Inductive regex : Type :=
| Chr (c : ascii)            (* a literal, also an escaped one: \< \> \: *)
| Star (cl : cclass)         (* cl*  *)
| Plus (cl : cclass)         (* cl+  *)
| One (cl : cclass)          (* cl   *)
| Cat (r1 r2 : regex)
| Group (r : regex).         (* ( r ) *)

(** A literal word is the concatenation of its characters. *)
Fixpoint Word (w : list ascii) (r : regex) : regex :=
  match w with
  | [] => r
  | c :: w' => Cat (Chr c) (Word w' r)
  end.

Section Matcher.
Context {R : Type}.

(** Greedy repetition of a class: the longest run first, then shorter
    ones, each time handing the rest to the continuation. *)
Fixpoint star (p : ascii -> bool) (s : list ascii)
         (k : list ascii -> option R) : option R :=
  match s with
  | c :: s' =>
      if p c then
        match star p s' k with
        | Some r => Some r
        | None => k s
        end
      else k s
  | [] => k []
  end.

(** [rmatch r s caps k]: match [r] at the head of [s]; [caps] are the
    submatches of the groups closed so far. *)
Fixpoint rmatch (r : regex) (s : list ascii) (caps : list (list ascii))
         (k : list ascii -> list (list ascii) -> option R) : option R :=
  match r with
  | Chr c =>
      match s with
      | c' :: s' => if Ascii.eqb c c' then k s' caps else None
      | [] => None
      end
  | One cl =>
      match s with
      | c' :: s' => if cc_test cl c' then k s' caps else None
      | [] => None
      end
  | Star cl => star (cc_test cl) s (fun s' => k s' caps)
  | Plus cl =>
      match s with
      | c' :: s' =>
          if cc_test cl c' then star (cc_test cl) s' (fun s'' => k s'' caps)
          else None
      | [] => None
      end
  | Cat r1 r2 =>
      rmatch r1 s caps (fun s' caps' => rmatch r2 s' caps' k)
  | Group r1 =>
      rmatch r1 s caps
             (fun s' caps' =>
                k s' (caps' ++ [take (length s - length s') s]))
  end.
End Matcher.

(** [FindStringSubmatch] for a pattern [^ r $]: [None] (Go's nil) when
    the line does not match, otherwise the slice whose element 0 is the
    whole match, here the line, followed by the submatches of the groups
    in order. *)
Definition FindStringSubmatch (r : regex) (line : string)
  : option (list string) :=
  rmatch r (list_ascii_of_string line) []
         (fun rest caps =>
            match rest with
            | [] => Some (line :: map string_of_list_ascii caps)
            | _ :: _ => None
            end).

(** The strings a pattern describes, with the submatches of its groups:
    the declarative reading of the syntax, used to reason about
    [rmatch]. *)
Inductive lang : regex -> list ascii -> list (list ascii) -> Prop :=
| lang_Chr c : lang (Chr c) [c] []
| lang_One cl c : cc_test cl c = true -> lang (One cl) [c] []
| lang_Star cl w :
    Forall (fun c => cc_test cl c = true) w -> lang (Star cl) w []
| lang_Plus cl c w :
    cc_test cl c = true ->
    Forall (fun c => cc_test cl c = true) w -> lang (Plus cl) (c :: w) []
| lang_Cat r1 r2 w1 w2 g1 g2 :
    lang r1 w1 g1 -> lang r2 w2 g2 -> lang (Cat r1 r2) (w1 ++ w2) (g1 ++ g2)
| lang_Group r w g : lang r w g -> lang (Group r) w (g ++ [w]).

(** Drop the leading characters of a class. *)
Fixpoint skip (p : ascii -> bool) (s : list ascii) : list ascii :=
  match s with
  | c :: s' => if p c then skip p s' else s
  | [] => []
  end.

(** [skip p] leaves a string alone that does not begin in the class. *)
Definition stops (p : ascii -> bool) (s : list ascii) : Prop :=
  match s with
  | c :: _ => p c = false
  | [] => True
  end.

Definition nonspace (c : ascii) : bool := negb (is_space c).

(** What is left of a line after its leading blanks, its first field and
    the blanks after that: the line from its second field on. *)
Definition from_field2 (s : list ascii) : list ascii :=
  skip is_space (skip nonspace (skip is_space s)).

End Regexp.

Import Regexp.

Definition lit (w : string) (r : regex) : regex :=
  Word (list_ascii_of_string w) r.

(** The patterns compiled at the top of the scanning loop. *)

(** [^\S+\s\<(\S+)\>\:\s*$] *)
Definition fnstart : regex :=
  Cat (Plus NonSpace) (Cat (One Space)
    (lit "<" (Cat (Group (Plus NonSpace)) (lit ">:" (Star Space))))).

(** [^\s*\S+:\s+callq(.+)$] *)
Definition anycallre : regex :=
  Cat (Star Space) (Cat (Plus NonSpace) (lit ":" (Cat (Plus Space)
    (lit "callq" (Group (Plus AnyChar)))))).

(** [^\s*\S+\:\s+callq\s+\S+\s+\<(\S+)\>\s*$] *)
Definition dircallre : regex :=
  Cat (Star Space) (Cat (Plus NonSpace) (lit ":" (Cat (Plus Space)
    (lit "callq" (Cat (Plus Space) (Cat (Plus NonSpace) (Cat (Plus Space)
      (lit "<" (Cat (Group (Plus NonSpace)) (lit ">" (Star Space))))))))))).
Lemma handleData_send_witness :
  snd (fst (@handleData_events Toy.crypto false
              (enableEncryption {| socket := None; buffer := []; chacha := None |}
                 (repeat 0x6c 32) (repeat 0x6b 32))
              ([8; 0; 0; 19] ++ [0x01; 0x02; 0x03] ++ Toy.tag16)))
  = [frame (FrameType_value E_OPACK) [0x01; 0x02; 0x03]] /\
  snd (@handleData_events Toy.crypto false
         (enableEncryption {| socket := None; buffer := []; chacha := None |}
            (repeat 0x6c 32) (repeat 0x6b 32))
         ([8; 0; 0; 19] ++ [0x01; 0x02; 0x03] ++ Toy.tag16)) = Return tt /\
  buffer (fst (fst (@handleData_events Toy.crypto false
                      (enableEncryption {| socket := None; buffer := []; chacha := None |}
                         (repeat 0x6c 32) (repeat 0x6b 32))
                      ([8; 0; 0; 19] ++ [0x01; 0x02; 0x03] ++ Toy.tag16)))) = [] /\
  peers (fst (@send Toy.crypto Examples.keyed_connection E_OPACK [0x01; 0x02; 0x03]))
    (fst (fst (@handleData_events Toy.crypto false
                 (enableEncryption {| socket := None; buffer := []; chacha := None |}
                    (repeat 0x6c 32) (repeat 0x6b 32))
                 ([8; 0; 0; 19] ++ [0x01; 0x02; 0x03] ++ Toy.tag16)))).
Proof.
  apply (@handleData_send Toy.crypto false Examples.keyed_connection
           (fst (@send Toy.crypto Examples.keyed_connection E_OPACK [0x01; 0x02; 0x03]))
           (enableEncryption {| socket := None; buffer := []; chacha := None |}
              (repeat 0x6c 32) (repeat 0x6b 32))
           E_OPACK [0x01; 0x02; 0x03] []).
  - exact Toy_aead_opens.
  - exact Toy_aead_appends_tag.
  - unfold peers, in_step. simpl. repeat split.
  - reflexivity.
  - reflexivity.
  - reflexivity.
  - reflexivity.
Defined.

(** X9.  A frame that does not open is dropped from the buffer, and the in
    counter has advanced by one as for a frame that opens, so that the
    receiver is still in step with a sender that sealed it.  What
    [handleData] does next depends on the listeners of ['error'].  With
    one registered, the frame costs one ['error'] event and nothing else:
    the call goes on with the bytes behind it.  With none, as the classes
    of the repository leave the connection, [emit('error', err)] throws
    the error of the cipher out of [handleData]: no listener is called and
    the bytes behind the frame stay in the buffer, whatever frames they
    hold, until the next call. *)
Theorem handleData_rejected_frame `{Crypto} (conn : CompanionConnection)
  (d d' : Chacha20Cipher) (header payload rest : Buffer) (e : js_error) :
  is_bytes header -> is_bytes payload -> is_bytes rest ->
  buffer conn = [] -> chacha conn = Some d -> safe_counter (inCounter d) ->
  buffer_length header = 4 ->
  0 < buffer_length payload ->
  be_value (subarray header 1 4) = buffer_length payload ->
  decrypt d payload nonce_undefined (Some header) = (d', Throw e) ->
  handleData_events true conn (header ++ payload ++ rest)
  = (let '(conn', emitted, returned) :=
       handleData_events true (set_buffer conn [] (Some d')) rest in
     (conn', error e :: emitted, returned)) /\
  handleData_events false conn (header ++ payload ++ rest)
  = (set_buffer conn rest (Some d'), [], Throw e) /\
  inCounter d' = inCounter d + 1.
Proof.
  intros Hh Hp Hr Hbuf Hd Hsafe Hlen Hpos Hfield Hdec.
  assert (Hrun : forall listening,
            handleData_events listening conn (header ++ payload ++ rest)
            = (let '(c1, l1, returned) :=
                 (let (l', returned) :=
                    error_emitted (error_recorded listening) [] e in
                  (set_buffer conn [] (Some d'), l', returned)) in
               match returned with
               | Return _ =>
                   handleData_loop frame_recorded (error_recorded listening)
                     (length (buffer c1 ++ rest))
                     (set_buffer c1 (buffer c1 ++ rest) (chacha c1)) l1
               | _ => (set_buffer c1 (buffer c1 ++ rest) (chacha c1), l1, returned)
               end)).
  { intros listening. unfold handleData_events, handleData, Buffer_concat.
    cbn [concat]. rewrite Hbuf, app_nil_r. cbn [app set_buffer buffer].
    pose proof (handleData_loop_app frame_recorded (error_recorded listening) rest
                  (length (header ++ payload)) Hr
                  (set_buffer conn (header ++ payload) (chacha conn)) []) as Happ.
    unfold set_buffer in *. cbn [buffer chacha socket] in *.
    rewrite <- app_assoc in Happ.
    replace (length (header ++ payload ++ rest))
      with (length (header ++ payload) + length rest)%nat by (rewrite !length_app; lia).
    rewrite Happ; [|now apply is_bytes_app|lia]. clear Happ.
    assert (Hfuel : length (header ++ payload) = S (S (length payload + 2))).
    { rewrite length_app. unfold buffer_length in Hlen. lia. }
    rewrite Hfuel.
    rewrite (handleData_loop_one_frame _ _ _ _ _ header payload) by (cbn [buffer]; auto).
    cbn [chacha]. rewrite Hd. unfold frame_payload.
    destruct (Z.ltb_spec 0 (buffer_length payload)); [|lia].
    rewrite Hdec. cbn [frame_emitted]. reflexivity. }
  split; [|split].
  - rewrite Hrun. cbn [error_emitted error_recorded set_buffer buffer chacha socket app].
    unfold handleData_events, handleData, Buffer_concat. cbn [concat].
    cbn [set_buffer buffer chacha socket app]. rewrite app_nil_r.
    rewrite (handleData_loop_emitted true _ _ [error e]).
    match goal with |- context [handleData_loop ?f ?g ?n ?c []] =>
      destruct (handleData_loop f g n c []) as [[c2 e2] returned] end.
    reflexivity.
  - rewrite Hrun. reflexivity.
  - unfold decrypt in Hdec. destruct (buildNonce_safe d (inCounter d)) as (nonce & Hn).
    { unfold safe_counter in Hsafe. lia. }
    unfold inNonce in Hdec. rewrite Hn in Hdec. injection Hdec as <- _.
    cbn [set_inCounter inCounter]. now apply js_increment_safe.
Qed.
(** * ndcube: crop-input sanitisation, sequence-plot error bars, cube indexing

    A shallow embedding of
    - [ndcube/utils/misc.py]: [sanitize_corners], [sanitize_crop_inputs],
      [unique_sorted], [convert_quantities_to_units] and the wrapper of
      [sanitise_wcs];
    - [ndcube/mixins/sequence_plotting.py]: [_get_all_cube_units],
      [_determine_sequence_units], the y-data part of [_plot_1D_sequence]
      and [_plot_2D_sequence_as_1Dline], then these two methods whole,
      [_derive_1D_x_data], [_make_1D_sequence_plot], [_plot_2D_sequence] and
      [_plot_3D_sequence_as_2Dimage];
    - the cube indexing protocol, the sliced WCS and the coordinate query,
      which live outside the embedded files and are modelled from the
      specification.

    Python lists are mutable objects with identity: they live in a store
    and are passed around by reference. *)

From Stdlib Require Import QArith Lqa.
From stdpp Require Import gmap strings list fin_maps pretty.

Close Scope Q_scope.
Open Scope nat_scope.
Set Warnings "-register-all,-clear-no-such-hyp".

(** ** Python runtime: exceptions, results, the object store *)

Module Py.

Inductive exn :=
| ValueError (msg : string)
| TypeError (msg : string)
| IndexError (msg : string)
| AttributeError (msg : string)
| UnitConversionError (msg : string)
| ConfigurationError (msg : string).

Inductive result (A : Type) :=
| Ok (a : A)
| Raise (e : exn).
Arguments Ok {A} a.
Arguments Raise {A} e.

Definition rbind {A B} (r : result A) (k : A → result B) : result B :=
  match r with
  | Ok a => k a
  | Raise e => Raise e
  end.

(** References to list objects. *)
Abbreviation loc := positive.

(** The values that flow through the crop helpers: [None], an opaque
    coordinate object (a Quantity, a SkyCoord, a bare number, ...), an
    immutable tuple, or a reference to a mutable list. *)
Inductive pyval :=
| PNone
| PCoord (value : Q)
| PTuple (items : list pyval)
| PList (l : loc).

Definition is_None (v : pyval) : bool :=
  match v with
  | PNone => true
  | _ => false
  end.

(** The store maps every live list object to its current items. *)
Abbreviation store := (gmap loc (list pyval)).

(** Computations that read and write the store and may raise.  An
    exception leaves the store as it was at the raise. *)
Definition M (A : Type) : Type := store → result A * store.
———
— WORK TO BE COMPLETED —
Transcribe the records above exactly, beginning at the line that contains "buffer conn = []" and ending with the line that contains "(length (buffer c1", both included, and nothing else.

— RESULT FOR THIS TASK —
  buffer conn = [] -> chacha conn = Some d -> safe_counter (inCounter d) ->
  buffer_length header = 4 ->
  0 < buffer_length payload ->
  be_value (subarray header 1 4) = buffer_length payload ->
  decrypt d payload nonce_undefined (Some header) = (d', Throw e) ->
  handleData_events true conn (header ++ payload ++ rest)
  = (let '(conn', emitted, returned) :=
       handleData_events true (set_buffer conn [] (Some d')) rest in
     (conn', error e :: emitted, returned)) /\
  handleData_events false conn (header ++ payload ++ rest)
  = (set_buffer conn rest (Some d'), [], Throw e) /\
  inCounter d' = inCounter d + 1.
Proof.
  intros Hh Hp Hr Hbuf Hd Hsafe Hlen Hpos Hfield Hdec.
  assert (Hrun : forall listening,
            handleData_events listening conn (header ++ payload ++ rest)
            = (let '(c1, l1, returned) :=
                 (let (l', returned) :=
                    error_emitted (error_recorded listening) [] e in
                  (set_buffer conn [] (Some d'), l', returned)) in
               match returned with
               | Return _ =>
                   handleData_loop frame_recorded (error_recorded listening)
                     (length (buffer c1 ++ rest))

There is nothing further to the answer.